Evaluating the impact of different sequence databases on metaproteome analysis: insights from a lab-assembled microbial mixture

Abstract

Metaproteomics enables the investigation of the protein repertoire expressed by complex microbial communities. However, to unleash its full potential, refinements in bioinformatic approaches for data analysis are still needed. In this context, sequence databases selection represents a major challenge. This work assessed the impact of different databases in metaproteomic investigations by using a mock microbial mixture including nine diverse bacterial and eukaryotic species, which was subjected to shotgun metaproteomic analysis. Then, both the microbial mixture and the single microorganisms were subjected to next generation sequencing to obtain experimental metagenomic- and genomic-derived databases, which were used along with public databases (namely, NCBI, UniProtKB/SwissProt and UniProtKB/TrEMBL, parsed at different taxonomic levels) to analyze the metaproteomic dataset. First, a quantitative comparison in terms of number and overlap of peptide identifications was carried out among all databases. As a result, only 35% of peptides were common to all database classes; moreover, genus/species-specific databases provided up to 17% more identifications compared to databases with generic taxonomy, while the metagenomic database enabled a slight increment in respect to public databases. Then, database behavior in terms of false discovery rate and peptide degeneracy was critically evaluated. Public databases with generic taxonomy exhibited a markedly different trend compared to the counterparts. Finally, the reliability of taxonomic attribution according to the lowest common ancestor approach (using MEGAN and Unipept software) was assessed. The level of misassignments varied among the different databases, and specific thresholds based on the number of taxon-specific peptides were established to minimize false positives. This study confirms that database selection has a significant impact in metaproteomics, and provides critical indications for improving depth and reliability of metaproteomic results. Specifically, the use of iterative searches and of suitable filters for taxonomic assignments is proposed with the aim of increasing coverage and trustworthiness of metaproteomic data.

Figure 1. Schematic illustration of the study workflow.

A) Experimental design. B) Database classes examined.

Figure 2. Comparison of metaproteomic data obtained with different databases.

A) Number of peptide sequences (left) and peptide-spectrum matches (PSMs, right) identified in the 9MM using different sequence databases (FDR<1%). B) Left, Venn diagram illustrating the peptide distribution among four different DB classes. Center, Venn diagram illustrating the peptide distribution among all NCBI-, TrEMBL- and SwissProt-based DBs used in this study.

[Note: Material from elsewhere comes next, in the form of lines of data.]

Section HarnessOutcome.

Context {os_path : OsPath}.
Variable E : env.

(** A run that gets past Compress and Decompress verifies, then cleans
    up: neither transient file is left. *)
Lemma run_demo_after_verify (lib : bound_library) (w w1 w2 : world) :
  files w !! input_file E <> None ->
  compress lib (input_file E) (compressed_file E) (snd (print banner w)) = (Ret true, w1) ->
  decompress lib (compressed_file E) (restored_file E) w1 = (Ret true, w2) ->
  exists w',
    run_demo E lib w = (Ret tt, w') /\
    files w' = delete (restored_file E) (delete (compressed_file E) (files w2)) /\
    files w' !! compressed_file E = None /\
    files w' !! restored_file E = None.
Proof.
  intros Hin Hc Hd. rewrite (run_demo_with_fixture E lib w Hin).
  rewrite (bind_ret _ _ _ _ _ Hc); cbn [negb].
  rewrite (bind_ret _ _ _ _ _ Hd); cbn [negb].
  rewrite (bind_ret _ _ _ _ _ (verify_run E w2)).
  destruct (cleanup_run E
    {| files := files w2;
       stdout := stdout w2 ++
         [lit "[Python] Verifying integrity of '" ++ restored_file E ++ lit "'...";
          report (verdict_on (input_file E) (restored_file E) (files w2))];
       trace := trace w2 ++ [EvCmp (input_file E) (restored_file E)] |})
    as (w' & Hrun & Hfiles & _).
  exists w'. split; [exact Hrun|]. cbn [files] in Hfiles. split; [exact Hfiles|].
  rewrite Hfiles. split.
  - apply lookup_delete_None. right. apply lookup_delete_eq.
  - apply lookup_delete_eq.
Qed.

(** A run returns normally or stops on a path that does not encode; no
    other exception leaves the harness. *)
Lemma run_demo_outcome (lib : bound_library) (w : world) :
  fst (run_demo E lib w) = Ret tt \/ fst (run_demo E lib w) = Raise UnicodeEncodeError.
Proof.
  destruct (files w !! input_file E) as [content|] eqn:Hin.
  2:{ left. now rewrite run_demo_without_fixture. }
  rewrite run_demo_with_fixture by congruence.
  destruct (compress_outcome lib (input_file E) (compressed_file E) (snd (print banner w)))
    as [(w1 & Hc & _) | (b & w1 & ci & co & Hc & _)].
  { right. now rewrite (bind_raise _ _ _ _ _ Hc). }
  rewrite (bind_ret _ _ _ _ _ Hc). destruct b; cbn [negb]; [|now left].
  destruct (decompress_outcome lib (compressed_file E) (restored_file E) w1)
    as [(w2 & Hd & _) | (b & w2 & di & do & Hd & _)].
  { right. now rewrite (bind_raise _ _ _ _ _ Hd). }
  rewrite (bind_ret _ _ _ _ _ Hd). destruct b; cbn [negb]; [|now left].
  rewrite (bind_ret _ _ _ _ _ (verify_run E w2)).
  match goal with
  | |- context [cleanup E ?w3] => destruct (cleanup_run E w3) as (w' & Hrun & _)
  end.
  left. now rewrite Hrun.
Qed.

End HarnessOutcome.

(** ** The harness's failure paths and its Verify stage *)

Section HarnessStages.

Context {os_path : OsPath}.
Variable E : env.

(** C5: when the fixture [sample.txt] does not exist, the run stops at
    the precondition check: it prints the banner and the two lines of
    the "not found" message, returns, and has made no foreign call -
    neither [api_compress_file] nor [api_decompress_file] - nor any
    other outward call, and the files are as they were. *)
Theorem missing_fixture_aborts_before_any_call (lib : bound_library) (w : world) :
  files w !! input_file E = None ->
  let r := run_demo E lib w in
  fst r = Ret tt /\
  stdout (snd r) =
    stdout w ++ [banner; lit "Error: 'test_files/sample.txt' not found.";
                 lit "Please create it before running the demo."] /\
  new_events w r = [] /\
  calls_to "api_compress_file" (new_events w r) = 0 /\
  calls_to "api_decompress_file" (new_events w r) = 0 /\
  files (snd r) = files w.
Proof.
  intros H r; subst r. rewrite (run_demo_without_fixture E lib w H).
  erewrite new_events_app by (cbn [trace]; symmetry; apply app_nil_r).
  now repeat split.
Qed.

(** C4: in a run whose fixture exists and whose [compress] call returns
    [False], the run stops at Compress: it prints "Demo failed during
    compression." and returns; the run has called [api_compress_file]
    once, has never called [api_decompress_file] and has compared no
    files. *)
Theorem compress_failure_aborts_at_compress (lib : bound_library) (w w1 : world) :
  files w !! input_file E <> None ->
  compress lib (input_file E) (compressed_file E) (snd (print banner w)) = (Ret false, w1) ->
  let r := run_demo E lib w in
  r = (Ret tt, snd (print (lit "Demo failed during compression.") w1)) /\
  calls_to "api_decompress_file" (new_events w r) = 0 /\
  comparisons (new_events w r) = 0 /\
  calls_to "api_compress_file" (new_events w r) = 1.
Proof.
  intros Hin Hc r; subst r. rewrite (run_demo_with_fixture E lib w Hin).
  rewrite (bind_ret _ _ _ _ _ Hc); cbn [negb]. py_run.
  split; [reflexivity|].
  destruct (compress_outcome lib (input_file E) (compressed_file E) (snd (print banner w)))
    as [(w' & Hc' & _) | (b & w' & ci & co & Hc' & Ht)].
  { rewrite Hc in Hc'. discriminate. }
  rewrite Hc in Hc'. injection Hc' as <- <-. cbn [print snd trace] in Ht.
  erewrite new_events_app by (cbn [trace]; exact Ht).
  now repeat split.
Qed.

(** C7: the Verify stage compares the fixture and the restored file by
    content and reports exactly one verdict [v]: "identical" exactly
    when both files exist with the same bytes, "different" exactly when
    both exist and their bytes differ, "not created" exactly when a file
    of the comparison is missing (the restored file above all).  The
    three reports are distinct lines, none of them is a line of the
    Compress or Decompress failure, the stage itself returns normally,
    and no [FileNotFoundError] ever leaves a run. *)
Theorem verify_reports_one_of_three (w : world) :
  exists v : verdict,
    verify E w =
      (Ret tt,
       {| files := files w;
          stdout := stdout w ++
            [lit "[Python] Verifying integrity of '" ++ restored_file E ++ lit "'...";
             report v];
          trace := trace w ++ [EvCmp (input_file E) (restored_file E)] |}) /\
    (v = Identical <->
       exists a, files w !! input_file E = Some a /\ files w !! restored_file E = Some a) /\
    (v = Different <->
       exists a b, files w !! input_file E = Some a /\
                   files w !! restored_file E = Some b /\ a <> b) /\
    (v = NotCreated <->
       files w !! restored_file E = None \/ files w !! input_file E = None) /\
    (forall v1 v2, report v1 = report v2 -> v1 = v2) /\
    (forall v', ~ In (report v')
       [lit "Demo failed during compression."; lit "Demo failed during decompression.";
        lit "[Python] C compression failed."; lit "[Python] C decompression failed."]) /\
    (forall lib w0, fst (run_demo E lib w0) <> Raise FileNotFoundError).
Proof.
  exists (verdict_on (input_file E) (restored_file E) (files w)).
  split; [apply verify_run|].
  split; [|split; [|split; [|split; [|split]]]].
  - unfold verdict_on.
    destruct (files w !! input_file E) as [a|];
      [destruct (files w !! restored_file E) as [b|]|].
    + destruct (bytes_eqb a b) eqn:Hab.
      * apply bytes_eqb_eq in Hab as ->. split; [eauto | reflexivity].
      * apply bytes_eqb_neq in Hab. split; [discriminate|].
        intros (a' & [= <-] & [= <-]). congruence.
    + split; [discriminate | intros (a' & _ & H); discriminate].
    + split; [discriminate | intros (a' & H & _); discriminate].
  - unfold verdict_on.
    destruct (files w !! input_file E) as [a|];
      [destruct (files w !! restored_file E) as [b|]|].
    + destruct (bytes_eqb a b) eqn:Hab.
      * apply bytes_eqb_eq in Hab as ->. split; [discriminate|].
        intros (a' & b' & [= <-] & [= <-] & Hne). congruence.
      * apply bytes_eqb_neq in Hab. split; [eauto | reflexivity].
    + split; [discriminate | intros (a' & b' & _ & H & _); discriminate].
    + split; [discriminate | intros (a' & b' & H & _); discriminate].
  - unfold verdict_on.
    destruct (files w !! input_file E) as [a|];
      [destruct (files w !! restored_file E) as [b|]|].
    + destruct (bytes_eqb a b); (split; [discriminate | intros [H|H]; discriminate]).
    + split; [now left | reflexivity].
    + split; [now right | reflexivity].
  - apply report_injective.
  - intros [] H; vm_compute in H; intuition discriminate.
  - intros lib w0 H. destruct (run_demo_outcome E lib w0) as [H'|H']; congruence.
Qed.

End HarnessStages.

(** ** Bridge initialisation and the script's entry guard *)

Section Initialisation.

Context {os_path : OsPath}.
Variable E : env.

(** What [import wrapper] does, in one equation. *)
Lemma import_wrapper_run (w : world) :
  import_wrapper E w =
  match files w !! lib_path E with
  | None =>
      (Raise (SystemExit 1),
       {| files := files w; stdout := stdout w ++ not_found_lines E; trace := trace w |})
  | Some _ =>
      let loading := trace w ++ [EvLoad (lib_path E)] in
      match dlopen E (lib_path E) (files w) with
      | inl msg =>
          (Raise (SystemExit 1),
           {| files := files w;
              stdout := stdout w ++
                [lit "Error loading C library: " ++ msg;
                 lit "This can happen if you are trying to run this on Windows *without* WSL."];
              trace := loading |})
      | inr lib =>
          let loaded := {| files := files w; stdout := stdout w; trace := loading |} in
          match dlsym lib "api_compress_file", dlsym lib "api_decompress_file" with
          | Some f, Some g =>
              (Ret {| api_compress_file := f; api_decompress_file := g |}, loaded)
          | _, _ => (Raise AttributeError, loaded)
          end
      end
  end.
Proof.
  unfold import_wrapper, not_found_lines; py_run.
  destruct (files w !! lib_path E) as [content|]; py_run.
  2:{ now rewrite <- app_assoc. }
  destruct (dlopen E (lib_path E) (files w)) as [msg|lib]; py_run.
  { now rewrite <- app_assoc. }
  destruct (dlsym lib "api_compress_file") as [f|]; py_run; [|reflexivity].
  destruct (dlsym lib "api_decompress_file") as [g|]; py_run; reflexivity.
Qed.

Right, Venn diagram illustrating the peptide distribution among all DBs with generic microbial taxonomy (BFV), genus-specific taxonomy (G), and species-specific taxonomy (S).

Figure 3. Evaluation of FDR behavior and peptide degeneracy using different databases.

A) Diagram plotting the number of peptides (left) and PSMs (right) identified with each database as a function of FDR thresholds based on the Percolator q-values. B) Bar graph showing the percentage increment in peptide (left) and PSM (right) identifications achieved with each database when increasing the FDR threshold from 1 to 5%. C) Bar graph illustrating the percentage of shared peptides (left) and PSMs (right) identified with each database at FDR<1%.

Figure 4. Reliability of taxonomic attribution using Unipept and MEGAN.

Bar graphs showing taxonomic distribution of family (top), genus (middle) and species (bottom) specific peptides identified with different DBs, according to Unipept (left) or MEGAN (right) LCA analysis. Red rectangles illustrate misassignments (i.e. attributions to taxa not actually present in the 9MM), with indication of their percentage for each DB. Bacterial taxa are represented by shades of blue, whereas yeast taxa by shades of green.

Figure 5. Improvement of the reliability of taxonomic attribution upon data filtering.

Histograms showing the number of families (top), genera (middle) and species (bottom) detected upon Unipept (left) or MEGAN (right) LCA analysis using different DBs, before and after the application of a filter based on the number of taxon-specific peptides (u, unfiltered; f, filtered). The threshold was set to 0.5% of the overall number of peptides unambiguously assigned to a taxon at a particular taxonomic rank level (family, genus or species). Correct and incorrect attributions are represented in green and red, respectively. The light blue lines and numbers correspond to the number of families, genera or species actually present in the 9MM.